¡Le fallamos a Emani!
Emani no era simplemente una niña negra de 10 años. Era una niña sin color, sin origen, sin nacionalidad, sin culpa. Era una niña, y eso debe bastarnos a quienes, como adultos, como sociedad, como autoridad, como estado, como comunidad, debimos haberla cuidado mejor y no hicimos bien nuestro trabajo, su muerte debe no solo dolernos, sino permitirnos examinar nuestra conducta frente a hechos que muchas veces consideramos aislados o fuera de nuestra incumbencia.
Cuando murió a finales de octubre de 2013, Emani pesaba 32 libras y tenía “más o menos piel y huesos”, dijo la examinadora médica de entonces del condado de Gwinnett Michele Stauffenberg, quien le hizo la autopsia a la menor. Lo que narraría después sonaría aún más perturbador.
Dijo que basada en el peso y en la pérdida de masa muscular y en el hecho de que sus órganos eran tan pequeños, pudo concluir que la niña había muerto de hambre.
Pero eso no fue lo peor, desde 2010 cuando se dieron las primeras muestras de tortura hasta su muerte tres años después, nadie hizo nada, el estado a través de los Servicios de Niños y Familia—el temido DFCS-, no se hizo nada; sus familiares biológicos que debieron ser más agresivos para reclamar su bienestar tampoco hicieron nada; la escuela de donde fue retirada la menor para no levantar sospechas del maltrato tampoco hizo nada.
Y digo que no hicieron nada, porque si hubiera sido lo contrario, la menor hoy estuviera entre nosotros como cualquier otro, sin tener que haber pasado por los horrores que a su corta edad le tocó padecer.
Si como sociedad nos duele y afecta conocer los detalles de una vil tortura contra un menor como Emani, también nos debiera mover la responsabilidad de estar más atentos a los cuidados de que deben ser objetos, niños y personas vulnerables.
No podemos darnos el lujo de pensar que no tuvimos la culpa en mayor o menor grado de lo ocurrido y que sancionando con la vida en prisión a su padre biológico y con la pena de muerte a su madrastra ya nos lavamos las manos.
Lo ideal sería que nunca tuviéramos que reportar más aberraciones como ésta, en una sociedad que se hace llamar moderna y civilizada.

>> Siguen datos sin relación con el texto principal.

Lemma bus_words_repeat {A : Type} (l : list A) (out : list Bus) :
  bus_words (l ≫= λ _, out) = mjoin (replicate (length l) (bus_words out)).
Proof.
  induction l as [|a l IH]; [done|].
  cbn [mbind list_bind length replicate mjoin list_join].
  rewrite bus_words_app. f_equal. apply IH.
Qed.

Lemma join_replicate_replicate {A : Type} (n m : nat) (x : A) :
  mjoin (replicate n (replicate m x)) = replicate (n * m) x.
Proof.
  induction n as [|n IH]; [done|].
  change (replicate m x ++ mjoin (replicate n (replicate m x))
          = replicate (m + n * m) x).
  by rewrite IH, replicate_add.
Qed.

(** [LCD_Fill] sets the window, then sends one word of the given colour for
    each cell of the rectangle: [(xend - xsta) * (yend - ysta)] words, none
    when the rectangle is empty.  When the rectangle is not empty this is the
    number of cells of the window it has set. *)
Theorem LCD_Fill_area (xsta ysta xend yend color : Z) :
  is_u16 xsta → is_u16 ysta → is_u16 xend → is_u16 yend → is_u16 color →
  bus_words (lcd.LCD_Fill xsta ysta xend yend color) =
    [wrap16 (xsta + 2); wrap16 (wrap16 (xend - 1) + 2);
     wrap16 (ysta + 3); wrap16 (wrap16 (yend - 1) + 3)]
    ++ replicate (Z.to_nat (yend - ysta) * Z.to_nat (xend - xsta)) color
  ∧ (xsta < xend → ysta < yend →
     Z.of_nat (Z.to_nat (yend - ysta) * Z.to_nat (xend - xsta)) =
     (wrap16 (xend - 1) - xsta + 1) * (wrap16 (yend - 1) - ysta + 1)).
Proof.
  intros Hxs Hys Hxe Hye Hc. split.
  - unfold lcd.LCD_Fill. rewrite bus_words_app, bus_words_Address_Set.
    f_equal.
    rewrite !bus_words_repeat, !length_seqZ.
    rewrite bus_words_WR_DATA by done.
    change [color] with (replicate 1 color).
    rewrite !join_replicate_replicate. f_equal. lia.
  - intros Hx Hy. unfold is_u16 in *.
    rewrite !wrap16_small by (unfold is_u16; lia). lia.
Qed.

Lemma LCD_Fill_area_witness :
  bus_words (lcd.LCD_Fill 16 45 112 60 YELLOW) =
    [wrap16 (16 + 2); wrap16 (wrap16 (112 - 1) + 2);
     wrap16 (45 + 3); wrap16 (wrap16 (60 - 1) + 3)]
    ++ replicate (Z.to_nat (60 - 45) * Z.to_nat (112 - 16)) YELLOW.
Proof.
  destruct (LCD_Fill_area 16 45 112 60 YELLOW) as [Hwords _];
    [unfold is_u16, YELLOW; lia..|].
  exact Hwords.
Defined.

(** ** Numbers on the display *)

Lemma mypow_from_spec (n : nat) (m result : Z) :
  0 <= result < 2 ^ 32 →
  lcd.mypow_from n m result = (result * m ^ Z.of_nat n) mod 2 ^ 32.
Proof.
  revert result. induction n as [|n IH]; intros result Hres.
  - cbn [lcd.mypow_from]. rewrite Z.pow_0_r, Z.mul_1_r.
    by rewrite Z.mod_small.
  - cbn [lcd.mypow_from]. rewrite IH by (apply Z.mod_pos_bound; lia).
    unfold wrap32. rewrite Z.mul_mod_idemp_l by lia.
    rewrite Nat2Z.inj_succ, Z.pow_succ_r by lia. f_equal. lia.
Qed.

(** [mypow m n] is [m] to the power [n] in 32-bit unsigned arithmetic. *)
Theorem mypow_spec (m n : Z) :
  0 <= n → lcd.mypow m n = (m ^ n) mod 2 ^ 32.
Proof.
  intros Hn. unfold lcd.mypow. rewrite mypow_from_spec by lia.
  by rewrite Z.mul_1_l, Z2Nat.id.
Qed.

Lemma mypow_spec_witness : lcd.mypow 10 10 = (10 ^ 10) mod 2 ^ 32.
Proof. apply (mypow_spec 10 10). lia. Defined.

Lemma mypow_10_low (k : Z) :
  0 <= k <= 31 →
  (lcd.mypow 10 k = 10 ^ k ∧ 0 < 10 ^ k)
  ∨ (65535 < lcd.mypow 10 k ∧ 65535 < 10 ^ k).
Proof.
  intros Hk.
  assert (k = 0 ∨ k = 1 ∨ k = 2 ∨ k = 3 ∨ k = 4 ∨ k = 5 ∨ k = 6 ∨ k = 7
          ∨ k = 8 ∨ k = 9 ∨ k = 10 ∨ k = 11 ∨ k = 12 ∨ k = 13 ∨ k = 14
          ∨ k = 15 ∨ k = 16 ∨ k = 17 ∨ k = 18 ∨ k = 19 ∨ k = 20 ∨ k = 21
          ∨ k = 22 ∨ k = 23 ∨ k = 24 ∨ k = 25 ∨ k = 26 ∨ k = 27 ∨ k = 28
          ∨ k = 29 ∨ k = 30 ∨ k = 31) as Hcases by lia.
  repeat (destruct Hcases as [-> | Hcases]); try subst k;
    first [ left; split; [vm_compute; reflexivity | vm_compute; reflexivity]
          | right; split; vm_compute; reflexivity ].
Qed.

Lemma mypow_10_high (k : Z) : 32 <= k → lcd.mypow 10 k = 0.
Proof.
  intros Hk. unfold lcd.mypow. rewrite mypow_from_spec by lia.
  rewrite Z.mul_1_l, Z2Nat.id by lia.
  replace k with (32 + (k - 32)) by lia.
  rewrite Z.pow_add_r by lia.
  rewrite <- Z.mul_mod_idemp_l by lia.
  change (10 ^ 32 mod 2 ^ 32) with 0. by rewrite Z.mul_0_l.
Qed.

(** The digit [LCD_ShowIntNum] computes for a place below the 32nd. *)
Lemma ShowIntNum_digit (num k : Z) :
  is_u16 num → 0 <= k <= 31 →
  lcd.mypow 10 k ≠ 0
  ∧ wrap8 ((num / lcd.mypow 10 k) mod 10) = (num / 10 ^ k) mod 10
  ∧ 0 <= (num / 10 ^ k) mod 10 <= 9.
Proof.
  intros Hnum Hk. unfold is_u16 in Hnum.
  assert (0 <= (num / 10 ^ k) mod 10 <= 9) as Hdigit.
  { pose proof (Z.mod_pos_bound (num / 10 ^ k) 10). lia. }
  destruct (mypow_10_low k Hk) as [[Hp Hpos] | [Hp Hpow]].
  - rewrite Hp. split; [lia|]. split; [|done].
    by rewrite wrap8_small by (unfold is_u8; lia).
  - split; [lia|]. split; [|done].
    rewrite !Z.div_small by lia. reflexivity.
Qed.

Lemma decimal_step (acc temp num : Z) (n : nat) :
  temp = (num / 10 ^ Z.of_nat n) mod 10 →
  (10 * acc + temp) * 10 ^ Z.of_nat n + num mod 10 ^ Z.of_nat n
  = acc * 10 ^ Z.of_nat (S n) + num mod 10 ^ Z.of_nat (S n).
Proof.
  intros ->. rewrite Nat2Z.inj_succ, Z.pow_succ_r by lia.
  assert (0 < 10 ^ Z.of_nat n) as Hpos by (apply Z.pow_pos_nonneg; lia).
  rewrite (Z.mul_comm 10 (10 ^ Z.of_nat n)).
  rewrite Z.rem_mul_r by lia. lia.
Qed.

Lemma ShowIntNum_loop_spec (n : nat) (t enshow acc x y num len fc bc sizey : Z) :
  is_u16 num → len <= 32 → 0 <= t → t + Z.of_nat n = len →
  ∃ glyphs,
    lcd.ShowIntNum_loop n t enshow x y num len fc bc sizey = Some glyphs
    ∧ length glyphs = n
    ∧ foldl (λ acc d, 10 * acc + d) acc (glyph_digit <$> glyphs)
      = acc * 10 ^ Z.of_nat n + num mod 10 ^ Z.of_nat n
    ∧ ∀ (j : nat) (c : Cmd),
        glyphs !! j = Some c →
        ∃ ch, c = LCD_ShowChar (wrap16 (x + (t + Z.of_nat j) * (sizey / 2)))
                               y ch fc bc sizey 0
              ∧ (ch = 32 ∨ 48 <= ch <= 57)
              ∧ (t + Z.of_nat j = len - 1 → ch ≠ 32).
Proof.
  intros Hnum Hlen. revert t enshow acc.
  induction n as [|n IH]; intros t enshow acc Ht Htn.
  - exists []. split; [done|]. split; [done|]. split.
    + cbn. rewrite Z.mod_1_r. lia.
    + intros j c Hc. done.
  - cbn [lcd.ShowIntNum_loop].
    replace (len - t - 1) with (Z.of_nat n) by lia.
    rewrite (wrap8_small (Z.of_nat n)) by (unfold is_u8; lia).
    destruct (ShowIntNum_digit num (Z.of_nat n) Hnum ltac:(lia))
      as (Hp & Htemp & Hdigit).
    rewrite decide_False by done. rewrite Htemp.
    set (temp := (num / 10 ^ Z.of_nat n) mod 10) in *.
    assert (∀ enshow' ch,
              glyph_digit
                (LCD_ShowChar (wrap16 (x + t * (sizey / 2))) y ch fc bc sizey 0)
              = temp →
              (ch = 32 ∨ 48 <= ch <= 57) →
              (t = len - 1 → ch ≠ 32) →
              ∃ glyphs,
                (lcd.ShowIntNum_loop n (t + 1) enshow' x y num len fc bc sizey
                   ≫= λ rest,
                     Some (LCD_ShowChar (wrap16 (x + t * (sizey / 2))) y ch
                                        fc bc sizey 0 :: rest))
                = Some glyphs
                ∧ length glyphs = S n
                ∧ foldl (λ acc d, 10 * acc + d) acc (glyph_digit <$> glyphs)
                  = acc * 10 ^ Z.of_nat (S n) + num mod 10 ^ Z.of_nat (S n)
                ∧ ∀ (j : nat) (c : Cmd),
                    glyphs !! j = Some c →
                    ∃ ch', c = LCD_ShowChar
                                 (wrap16 (x + (t + Z.of_nat j) * (sizey / 2)))
                                 y ch' fc bc sizey 0
                           ∧ (ch' = 32 ∨ 48 <= ch' <= 57)
                           ∧ (t + Z.of_nat j = len - 1 → ch' ≠ 32)) as Hcons.
    { intros enshow' ch Hval Hch Hlast.
      destruct (IH (t + 1) enshow' (10 * acc + temp) ltac:(lia) ltac:(lia))
        as (rest & -> & Hlen' & Hsum & Hrest).
      eexists. split; [done|]. split; [by rewrite <- Hlen'|]. split.
      - rewrite fmap_cons. cbn [foldl]. rewrite Hval, Hsum.
        by apply decimal_step.
      - intros [|j] c Hc.
        + injection Hc as <-. exists ch.
          rewrite Z.add_0_r. split; [done|]. split; [done|].
          intros Heq. apply Hlast. lia.
        + destruct (Hrest j c Hc) as (ch' & -> & Hch' & Hlast').
          exists ch'. split; [do 3 f_equal; lia|]. split; [done|].
          intros Heq. apply Hlast'. lia. }
    destruct (decide (enshow = 0 ∧ t < len - 1)) as [[_ Hnotlast]|_];
      [destruct (decide (temp = 0)) as [Hzero|Hnz]|].
    + apply Hcons; [cbn; by rewrite decide_True|by left|lia].
    + rewrite wrap8_small by (unfold is_u8; lia).
      apply Hcons; [cbn; rewrite decide_False by lia; lia|right; lia|lia].
    + rewrite wrap8_small by (unfold is_u8; lia).
      apply Hcons; [cbn; rewrite decide_False by lia; lia|right; lia|lia].
Qed.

Solo por recordar lo perturbador de las evidencias, durante el juicio contra los verdugos de Emani, la médico forense trató de aproximarse a lo que pudo haber sido su largo y angustioso sufrimiento, que se merece nadie si es que nos creemos del primer mundo.

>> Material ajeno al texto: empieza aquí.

(** * STM32 ROM-bootloader driver (stm32.cpp, main part of the loader)

    A shallow embedding of the protocol engine of the STM32 loader and of
    the flash page utilities, with the properties of the specification
    stated and proved over it.

    Conventions of the embedding.
    - [uint8_t], [uint32_t] and [unsigned int] values are integers of [Z];
      every narrowing assignment of the source is written out with [u8] or
      [u32].  [int] is [Z] wrapped by [s32]; [time_t] is unbounded.
    - The transport is the [port_interface] of the source: a record of
      functions.  The device behind it is a deterministic oracle that
      answers from the history of everything that happened on the wire so
      far, and every call of [read], [write], [time] and [usleep] is logged
      in that history.
    - Loops that the source bounds only by the behaviour of the device or
      of the clock take a [fuel] argument; a computation that uses it up
      yields [None] together with the events it got to.
    - An array is the list of its elements; a read outside of it yields
      0 and a store outside of it is dropped.  [malloc] does not fail.
    - Diagnostics printed on stderr are not part of the model. *)

From Stdlib Require Import ZArith List Bool Lia.
Import ListNotations.
Local Open Scope Z_scope.
(** Writing past the end of an empty file leaves a gap. *)
Lemma write_at_gap (n : nat) (data : string) :
  write_at n data "" = nuls n ++ data.
Proof.
  induction n as [|n IH]; [apply write_at_start|].
  change (String Str.NUL (write_at n data "")
          = String Str.NUL (nuls n ++ data)). by rewrite IH.
Qed.

(** Writing to a stream changes neither the registry nor the environment. *)
Lemma stream_write_outside (s : Stream) (data : string) w :
  root (stream_write s data w) = root w
  ∧ loggerDict (stream_write s data w) = loggerDict w
  ∧ manager_disable (stream_write s data w) = manager_disable w
  ∧ environ (stream_write s data w) = environ w
  ∧ unwritable (stream_write s data w) = unwritable w.
Proof.
  destruct s as [|fd]; simpl; [done|].
  unfold write_fd. by destruct (open_files w !! fd).
Qed.

Lemma handler_step_outside (h : Handler) record w :
  root (handler_step h record w) = root w
  ∧ loggerDict (handler_step h record w) = loggerDict w
  ∧ manager_disable (handler_step h record w) = manager_disable w
  ∧ environ (handler_step h record w) = environ w
  ∧ unwritable (handler_step h record w) = unwritable w.
Proof.
  unfold handler_step, Handler_handle.
  destruct (_ >=? _); [apply stream_write_outside | done].
Qed.

(** A logging call on a logger set up by [getLogger] is the console
    handler's step followed by the file handler's step. *)
Lemma Logger_log_configured w r (cl fl : Z) (fd : nat) (lvl : Z)
    (msg : string) :
  configured_for w r cl fl fd → DEBUG ≤ lvl →
  Logger_log r lvl msg w =
    handler_step (file_handler fl fd) (makeRecord lvl msg)
      (handler_step (console_handler cl) (makeRecord lvl msg) w).
Proof.
  intros (Hh & Hl & Hd & Hup & Hm) Hlvl.
  unfold Logger_log, isEnabledFor, getEffectiveLevel.
  rewrite lineage_unfold. cbn [getEffectiveLevel_from]. rewrite Hd, Hl.
  replace (manager_disable w >=? lvl) with false
    by (symmetry; rewrite Z.geb_leb; apply Z.leb_gt; lia).
  change (DEBUG =? 0) with false. cbn iota.
  replace (lvl >=? DEBUG) with true
    by (symmetry; rewrite Z.geb_leb; apply Z.leb_le; lia).
  unfold Logger_handle. rewrite Hd. cbn [negb].
  unfold callHandlers. rewrite lineage_unfold.
  cbn [callHandlers_from]. rewrite Hh.
  cbn [call_each]. fold (handler_step (console_handler cl)
                           (makeRecord lvl msg) w).
  set (wc := handler_step (console_handler cl) (makeRecord lvl msg) w).
  fold (handler_step (file_handler fl fd) (makeRecord lvl msg) wc).
  set (wf := handler_step (file_handler fl fd) (makeRecord lvl msg) wc).
  destruct Hup as [-> | Hnone]; [done|].
  destruct (propagate (the_logger w r)); [|done]. cbn [negb].
  by rewrite callHandlers_from_none.
Qed.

“Lo primero que sucedería, en las primeras etapas, es que experimentaría mucha hambre. Probablemente se sentiría hambrienta, estaría pidiendo comida, buscando comida, ansiando comida. Después de eso, el siguiente paso sería apatía, fatiga, incapaz de hacer sus actividades habituales.
A partir de ahí, se volvería más y más apática, eventualmente letárgica y con cambios de estado mental. Ella no tendría ganas de moverse mucho; ella no tendría mucha energía, habría tenido una pérdida extrema de peso que sería visible…y luego, por fin, ¡la muerte!”
No contentos con ello, cuando la niña murió, la mantuvieron dos días dentro de su casa. Desde allí, la llevaron a una zona boscosa, la rociaron con querosene y la incendiaron. Cuando se dieron cuenta de que su cuerpo no se quemaría como querían, apagaron el fuego, pusieron el bote de basura en el maletero del automóvil y regresaron a su vivienda.